A young Kaikohe man who says he has suffered more tragedy than most people his age is using art to transform his future.
Hemi* vividly remembers being taken away from his family by Child Youth and Family as a young boy.
It was "devastating" for him and his sister being removed by police, he said.
"I was actually in the bath, and getting into bed, because I'd just finished dinner.
"My sister was getting dragged out of the house. I was only, like, a kid, getting dragged into a police car ... so many people outside, it was just embarrassing.
The Kaikohe teenager said it was alleged his parents were violent towards him but he said that wasn't the case.
After four years in foster care he came home. Days later, his father had a heart attack and died in his arms.
Three years ago his mother moved the whānau to Auckland for a fresh start.
When a student at his new school teased him about his Māori surname, he struck out and was expelled.
Hemi said not being at school, having no money, and lots of unresolved pain led him down the wrong path. He began committing burglaries.
"Just things that we really need, pretty much food. I'd look at my family and they were sitting there, hungry as.
"I'd just get angry."
But someone saw promise in Hemi and offered him a place at Kākano Youth Arts Collective in West Auckland.
Creative director Mandy Patmore said she loved working with "kids other people would deem a little bit tricky".
"They're really fun actually, and they've got no filter.
"And when you see those kids totally engaged in something ... you know you've cracked it.
Ms Patmore, who has her own children, said she got more than she bargained for when she took on the job.
"I am just an artist and I didn't realise that when I started to do this work that so much more would come up. I find myself being a social worker of sorts, a mother of many."
That's exactly how the students feel about Mandy Patmore.
Hemi said the place felt like home. "She's like my mum .... she tells me what to do and stuff - 'you go to the dentist' - she's cool"
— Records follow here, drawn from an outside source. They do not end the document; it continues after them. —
Lemma retry_repeats_decision_witness :
  let '(shaped, d, _) := Evaluate (fun _ => 0) demo_engine [] [] 7 demo_input (float_ratio 7 2) 5 (Some (float_ratio 9 10)) in
  let '(shaped', d', _) := EvaluateWithMultiplier (fun _ => 0) demo_engine [] [] 8 demo_input
    (d_QueuePressure d) (d_ObservedAt d) (d_AutonomyMultiplier d) in
  shaped' = shaped /\ sans_reason d' = sans_reason d /\ (([] : list (string * string)) = [] -> d' = d).
Proof.
  destruct (Evaluate (fun _ => 0) demo_engine [] [] 7 demo_input (float_ratio 7 2) 5 (Some (float_ratio 9 10)))
    as [[shaped d] diff] eqn:E.
  exact (retry_repeats_decision (fun _ => 0) demo_engine [] [] [] [] 7 8 demo_input (float_ratio 7 2) 5
    (Some (float_ratio 9 10)) shaped d diff (Permutation_refl _) eq_refl E).
Defined.

Lemma preview_counts_witness :
  match PreviewEvents (fun _ => 10) (demo_config ∅ (demo_rule [] ∅)) (fun _ => []) 1
          [demo_event ∅; demo_event {["severity" := "fatal"]}] float_zero with
  | Ok p => pv_Observed p = 2 /\ pv_ProtectedObserved p = 1 /\ pv_ProtectedKept p = 1
  | Err _ => False
  end.
Proof.
  destruct (PreviewEvents (fun _ => 10) (demo_config ∅ (demo_rule [] ∅)) (fun _ => []) 1
    [demo_event ∅; demo_event {["severity" := "fatal"]}] float_zero) as [p|e] eqn:E.
  - destruct (preview_counts (fun _ => 10) (demo_config ∅ (demo_rule [] ∅)) (fun _ => []) 1
      [demo_event ∅; demo_event {["severity" := "fatal"]}] float_zero p E) as (H1 & _ & H3 & _).
    assert (pv_ProtectedObserved p = 1) as H2.
    { assert (match PreviewEvents (fun _ => 10) (demo_config ∅ (demo_rule [] ∅)) (fun _ => []) 1
        [demo_event ∅; demo_event {["severity" := "fatal"]}] float_zero with Ok p => pv_ProtectedObserved p | Err _ => 0 end = 1)
        as H by (vm_compute; reflexivity). rewrite E in H. exact H. }
    exact (conj H1 (conj H2 (eq_trans H3 H2))).
  - assert (is_ok (PreviewEvents (fun _ => 10) (demo_config ∅ (demo_rule [] ∅)) (fun _ => []) 1
      [demo_event ∅; demo_event {["severity" := "fatal"]}] float_zero) = true) as H by (vm_compute; reflexivity).
    rewrite E in H. discriminate H.
Defined.
(* ===== verification/Router.v ===== *)
(** * The telemetry router ([internal/router]: model and planner)

    Destinations, routing rules and their validation, the fan-out plan of an event and the
    comparison with a shadow plan.  [net/url.Parse], which the validation of connectors
    uses, is a parameter.  Go maps are visited in an unspecified order: here that decides
    only which of several errors is reported.  [fallback_walk] has fuel; the number of
    destinations plus two is enough ([fallback_walk_fuel]). *)

From S2P Require Import Prelude GoStrings GoPath Domain Connectors.

Local Open Scope string_scope.
Local Open Scope Z_scope.
Local Open Scope list_scope.

Definition DestinationKafka := "kafka".
Definition DestinationHTTP := "http".
Definition DestinationConnector := "connector".

Record Destination := mkDestination {
  de_Name : string;
  de_Type : string;
  de_Enabled : bool;
  de_Brokers : list string;
  de_Topic : string;
  de_URL : string;
  de_HealthURL : string;
  de_Headers : gmap string string;
  de_HeaderEnv : gmap string string;
  de_BearerTokenEnv : string;
  de_Connector : option Spec;
  de_TimeoutMS : Z;
  de_MaxAttempts : Z;
  de_BaseDelayMS : Z;
  de_MaxDelayMS : Z;
  de_Concurrency : Z;
  de_FailureFallback : string;
}.

Definition zero_destination : Destination :=
  mkDestination "" "" false [] "" "" "" ∅ ∅ "" None 0 0 0 0 0 "".

Record Rule := mkRule {
  rr_Name : string;
  rr_Tenant : string;
  rr_Source : string;
  rr_Type : string;
  rr_Severity : list string;
  rr_Tags : gmap string string;
  rr_Destinations : list string;
  rr_Stop : bool;
}.

Record Config := mkConfig {
  rc_Name : string;
  rc_Version : string;
  rc_Destinations : list Destination;
  rc_Rules : list Rule;
  rc_FallbackDestination : string;
}.

Record Decision := mkDecision {
  rd_Destination : string;
  rd_RouteRules : list string;
  rd_MaxAttempts : Z;
  rd_BaseDelayMS : Z;
  rd_MaxDelayMS : Z;
  rd_FailureFallback : string;
}.

Record ShadowDiff := mkShadowDiff {
  sf_TenantID : string;
  sf_EventID : string;
  sf_ObservedAt : time;
  sf_ActiveConfig : string;
  sf_ActiveVersion : string;
  sf_ShadowConfig : string;
  sf_ShadowVersion : string;
  sf_ActiveDestinations : list string;
  sf_ShadowDestinations : list string;
  sf_Added : list string;
  sf_Removed : list string;
}.

(** ** Defaults and connector specifications *)

Definition withDestinationDefaults (d : Destination) : Destination :=
  let timeout := if de_TimeoutMS d <=? 0 then 5000 else de_TimeoutMS d in
  let attempts := if de_MaxAttempts d <=? 0 then 5 else de_MaxAttempts d in
  let base := if de_BaseDelayMS d <=? 0 then 500 else de_BaseDelayMS d in
  let max := if de_MaxDelayMS d <=? 0 then 30000 else de_MaxDelayMS d in
  let concurrency := if de_Concurrency d <=? 0 then 2 else de_Concurrency d in
  let max := if max <? base then base else max in
  mkDestination (de_Name d) (de_Type d) (de_Enabled d) (de_Brokers d) (de_Topic d) (de_URL d) (de_HealthURL d)
    (de_Headers d) (de_HeaderEnv d) (de_BearerTokenEnv d) (de_Connector d)
    timeout attempts base max concurrency (de_FailureFallback d).

Definition DestinationByName (config : Config) (name : string) : option Destination :=
  withDestinationDefaults <$> List.find (fun d => bool_decide (de_Name d = name)) (rc_Destinations config).

Definition by_name (a b : Destination) : Prop := String.le (de_Name a) (de_Name b).
#[export] Instance by_name_dec : RelDecision by_name := fun a b => decide (String.le (de_Name a) (de_Name b)).

Definition EnabledDestinations (config : Config) : list Destination :=
  merge_sort by_name (withDestinationDefaults <$> filter (fun d => de_Enabled d = true) (rc_Destinations config)).

Definition route_markers : list string :=
  ["authorization"; "cookie"; "token"; "api-key"; "apikey"; "secret"].

Definition sensitive_route_header (name : string) : bool :=
  existsb (string_contains (to_lower (trim_space name))) route_markers.

Section parse.
Variable url_Parse : string -> result Endpoint.

Definition ConnectorSpec (destination : Destination) : result Spec :=
  let d := withDestinationDefaults destination in
  let checked spec := match Spec_Validate url_Parse spec with Ok _ => Ok (withDefaults spec) | Err e => Err e end in
  if bool_decide (de_Type d = DestinationConnector) then
    match de_Connector d with
    | None => Err (ErrMsg "destination has no connector configuration")
    | Some spec =>
        let timeout := if sp_TimeoutMS spec <=? 0 then de_TimeoutMS d else sp_TimeoutMS spec in
        checked (withDefaults (mkSpec (sp_Kind spec) (sp_Endpoint spec) (sp_HealthEndpoint spec) (sp_Brokers spec)
          (sp_Topic spec) (sp_Headers spec) (sp_HeaderEnv spec) (sp_BearerTokenEnv spec) (sp_APIKeyEnv spec)
          timeout (sp_PrometheusLabels spec)))
    end
  else if bool_decide (de_Type d = DestinationKafka) then
    checked (mkSpec KindKafka "" "" (de_Brokers d) (de_Topic d) ∅ ∅ "" "" (de_TimeoutMS d) [])
  else if bool_decide (de_Type d = DestinationHTTP) then
    checked (mkSpec KindHTTPJSON (de_URL d) (de_HealthURL d) [] "" (de_Headers d) (de_HeaderEnv d)
      (de_BearerTokenEnv d) "" (de_TimeoutMS d) [])
  else Err (ErrMsg "destination has unsupported type").

(** ** Validation *)

(** The [switch] on the destination's type. *)
Definition validate_type (d : Destination) : result unit :=
  if bool_decide (de_Type d = DestinationKafka) then
    first_error [
      reject_if (bool_decide (is_Some (de_Connector d))) "legacy Kafka destination cannot also define connector";
      reject_if (blank (de_Topic d)) "Kafka destination requires topic"]
  else if bool_decide (de_Type d = DestinationHTTP) then
    first_error [
      reject_if (bool_decide (is_Some (de_Connector d))) "legacy HTTP destination cannot also define connector";
      reject_if (blank (de_URL d)) "HTTP destination requires url";
      reject_if (negb (String.prefix "http://" (de_URL d)) && negb (String.prefix "https://" (de_URL d)))
        "HTTP destination URL must use http or https";
      first_error ((fun '(name, _) => first_error [
        reject_if (blank name) "HTTP destination has empty static header name";
        reject_if (sensitive_route_header name) "HTTP destination cannot store sensitive header directly"])
        <$> map_to_list (de_Headers d));
      first_error ((fun '(name, env) =>
        reject_if (blank name || blank env) "HTTP destination header_env requires non-empty names")
        <$> map_to_list (de_HeaderEnv d))]
  else match de_Connector d with
  | None => Err (ErrMsg "connector destination requires connector configuration")
  | Some spec =>
      first_error [
        match Spec_Validate url_Parse spec with Ok _ => Ok tt | Err e => Err (ErrWrap "connector destination" e) end;
        reject_if (negb (bool_decide (de_Brokers d = []))) "connector destination must put brokers inside connector";
        reject_if (negb (blank (de_Topic d))) "connector destination must put topic inside connector";
        reject_if (negb (blank (de_URL d))) "connector destination must put url inside connector";
        reject_if (negb (blank (de_HealthURL d))) "connector destination must put health_url inside connector";
        reject_if (negb (bool_decide (de_Headers d = ∅))) "connector destination must put headers inside connector";
        reject_if (negb (bool_decide (de_HeaderEnv d = ∅))) "connector destination must put header_env inside connector";
        reject_if (negb (blank (de_BearerTokenEnv d)))
          "connector destination must put bearer_token_env inside connector"]
  end.

(** The first loop of [Validate]: the map of destinations by trimmed name. *)
Fixpoint index_destinations (seen : gmap string Destination) (l : list Destination)
  : result (gmap string Destination) :=
  match l with
  | [] => Ok seen
  | d :: l =>
      let d := withDestinationDefaults d in
      let name := trim_space (de_Name d) in
      if bool_decide (name = "") then Err (ErrMsg "destination name is required")
      else if bool_decide (is_Some (seen !! name)) then Err (ErrMsg "duplicate destination")
      else if negb (bool_decide (de_Type d = DestinationKafka)) && negb (bool_decide (de_Type d = DestinationHTTP)) &&
              negb (bool_decide (de_Type d = DestinationConnector))
      then Err (ErrMsg "destination has unsupported type")
      else match validate_type d with
           | Err e => Err e
           | Ok _ => index_destinations (<[name := d]> seen) l
           end
  end.

(** A reference to a destination that must exist and be enabled. *)
Definition usable (destinations : gmap string Destination) (name : string) : bool :=
  match destinations !! name with Some d => de_Enabled d | None => false end.

Fixpoint validate_rules (destinations : gmap string Destination) (seen : list string) (rules : list Rule)
  : result unit :=
  match rules with
  | [] => Ok tt
  | rule :: rules =>
      let name := trim_space (rr_Name rule) in
      match first_error [
        reject_if (bool_decide (name = "")) "routing rule name is required";
        reject_if (bool_decide (name ∈ seen)) "duplicate routing rule";
        validateGlob "routing rule tenant" (rr_Tenant rule);
        validateGlob "routing rule source" (rr_Source rule);
        validateGlob "routing rule type" (rr_Type rule);
        first_error ((fun '(key, pattern) => first_error [
          reject_if (blank key) "routing rule has empty tag key";
          validateGlob ("tag " +:+ key) pattern]) <$> map_to_list (rr_Tags rule));
        reject_if (bool_decide (rr_Destinations rule = [])) "routing rule requires at least one destination";
        first_error ((fun name => reject_if (negb (usable destinations name))
          "routing rule references unknown or disabled destination") <$> rr_Destinations rule)]
      with
      | Err e => Err e
      | Ok _ => validate_rules destinations (name :: seen) rules
      end
  end.

(** The inner loop of [validateFallbackCycles]; [None]: out of fuel. *)
Fixpoint fallback_walk (fuel : nat) (destinations : gmap string Destination) (seen : gset string)
    (current : string) : option (result unit) :=
  match fuel with
  | O => None
  | S fuel =>
      if bool_decide (current = "") then Some (Ok tt)
      else if bool_decide (current ∈ seen) then Some (Err (ErrMsg "routing failure fallback cycle"))
      else fallback_walk fuel destinations ({[current]} ∪ seen)
             (de_FailureFallback (default zero_destination (destinations !! current)))
  end.

Definition validateFallbackCycles (destinations : gmap string Destination) : result unit :=
  first_error ((fun '(start, _) =>
    default (Err (ErrMsg "out of fuel")) (fallback_walk (size destinations + 2) destinations ∅ start))
    <$> map_to_list destinations).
Ms Patmore said the secret to Kākano's success was the relationships.
"We treat the kids with respect and we respect the same in return - and we get it.
"We have really clear rules ,not very many, just common sense ones; don't steal our things, don't tag our walls, don't be dicks to each other and that's honestly how we say it because its their language and it works."
This year, two former students will enter the Bachelor of Art and Design degree at Unitec - an achievement Ms Patmore says is pretty good for kids who left mainstream education at the age of 12.
"Kākano means seed, and what we do is look for the tiniest bit of interest and we grow it.
"It's just good education."
Hemi is carving in Oamaru stone, and his dream one day is to carve a waka, one that is big enough to take his whānau out on the ocean.